### [What the task requires]
The expected output is exactly the lines below, starting at the line with "(** * The source of the window operator: schedules" and ending at the line with "Abbreviation Thread := (WindowThread V).", both included; no other line belongs in it.

### [Data extracts]
(* ===== verification/WindowSourceInvariant.v ===== *)
(** * The source of the window operator: safety

    The invariant of the threads that take the tasks of the hash groups.  The ghost table
    gives the status of every task (not assigned, held by a thread, complete); the
    counters of a group are sums over its tasks, so a stage changes exactly when every
    task of the stage before is done.  The functions are used through the class
    [ExecutorLaws]. *)

From stdpp Require Import functions.
From S2P Require Import Prelude Validity WindowMasks WindowMasksInvariant WindowSource.

(** ** The interface of the functions *)

(** What the source needs to know of a hash group. *)
Record input_ok {V} (config : WindowSourceConfig) (suitable : MaskInput V -> Prop) (input : MaskInput V) : Prop := {
  input_count : row_count input = Z.of_nat (length (mjoin (rows input)));
  input_keys : Forall (fun k => key_count input <= k)%nat (order_keys input);
  input_chunks : Forall (fun chunk => chunk <> []) (rows input);
  input_begins : set_begins input = early_out config;
  input_early : early_out config = true -> (key_count input <= 1)%nat;
  input_small : shrink_runs config = true ->
    block_sums input = running_sums 0 ((fun chunk => Z.of_nat (length chunk)) <$> rows input) /\ row_count input mod 64 <> 0;
  input_full : shrink_runs config = false -> full_chunks input;
  input_suitable : suitable input
}.
(* ===== verification/WindowSchedules.v ===== *)
(** * The source of the window operator: schedules

    The invariant of the whole source: the groups and the counters against the ghost
    table of the tasks, the threads, and the result.  Every schedule of the threads keeps it, and
    under fair schedules every thread ends. *)

From stdpp Require Import functions.
From S2P Require Import Prelude Validity WindowMasks WindowMasksInvariant WindowSource WindowSourceInvariant.

Section source.
Context {V G L Res : Type} (distinct_from : V -> V -> bool) (executors : WindowExecutors V G L Res).
Context (config : WindowSourceConfig) (suitable : MaskInput V -> Prop) (expected : MaskInput V -> nat -> list (list V * Res)).
Context `{!ExecutorLaws distinct_from executors config suitable expected}.
Abbreviation Group := (WindowHashGroup V G L).
Abbreviation Global := (WindowGlobalSourceState V G L).
Abbreviation Thread := (WindowThread V).
Abbreviation Status := (@Status V).
Abbreviation Shape := (@Shape V).
Abbreviation shape_ok := (shape_ok config suitable).
Abbreviation group_ok := (group_ok distinct_from executors config suitable expected).
Abbreviation T sh := (sthreads sh).
Abbreviation held := (@held V).
Abbreviation fresh := (@fresh V).
Abbreviation complete := (@complete V).
Implicit Types (g : Group) (s : Global) (th : Thread) (t : WindowSourceTask) (i j id : nat) (sh : Shape) (st : Status).

(** ** The table of the tasks *)

Context (shapes : list (option Shape)).

Definition shape_at i : option Shape := shapes !! i ≫= fun x => x.
Definition group_tasks i : nat := match shape_at i with Some sh => 4 * T sh | None => 0 end.

Abbreviation Table := (nat -> nat -> Status).
Implicit Types (tbl : Table).

Definition set_status tbl i id st : Table := <[i := <[id := st]> (tbl i)]> tbl.

(** All tasks. *)
Definition all_tasks : list (nat * nat) :=
  mjoin ((fun i => (fun id => (i, id)) <$> seq 0 (group_tasks i)) <$> seq 0 (length shapes)).

Definition task_sum (f : nat -> Status -> Z) tbl : Z := zsum (fun p => f (fst p) (tbl (fst p) (snd p))) all_tasks.

Definition all_outputs tbl : list (nat * list (list V * Res)) :=
  mjoin ((fun i => match shape_at i with Some sh => row_outputs expected sh (tbl i) | None => [] end) <$> seq 0 (length shapes)).

Lemma shape_at_lt i sh : shape_at i = Some sh -> (i < length shapes)%nat.
Proof. unfold shape_at. intros (x & E & _)%bind_Some. by eapply lookup_lt_Some. Qed.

### [Task output]
(** * The source of the window operator: schedules

    The invariant of the whole source: the groups and the counters against the ghost
    table of the tasks, the threads, and the result.  Every schedule of the threads keeps it, and
    under fair schedules every thread ends. *)

From stdpp Require Import functions.
From S2P Require Import Prelude Validity WindowMasks WindowMasksInvariant WindowSource WindowSourceInvariant.

Section source.
Context {V G L Res : Type} (distinct_from : V -> V -> bool) (executors : WindowExecutors V G L Res).
Context (config : WindowSourceConfig) (suitable : MaskInput V -> Prop) (expected : MaskInput V -> nat -> list (list V * Res)).
Context `{!ExecutorLaws distinct_from executors config suitable expected}.
Abbreviation Group := (WindowHashGroup V G L).
Abbreviation Global := (WindowGlobalSourceState V G L).
Abbreviation Thread := (WindowThread V).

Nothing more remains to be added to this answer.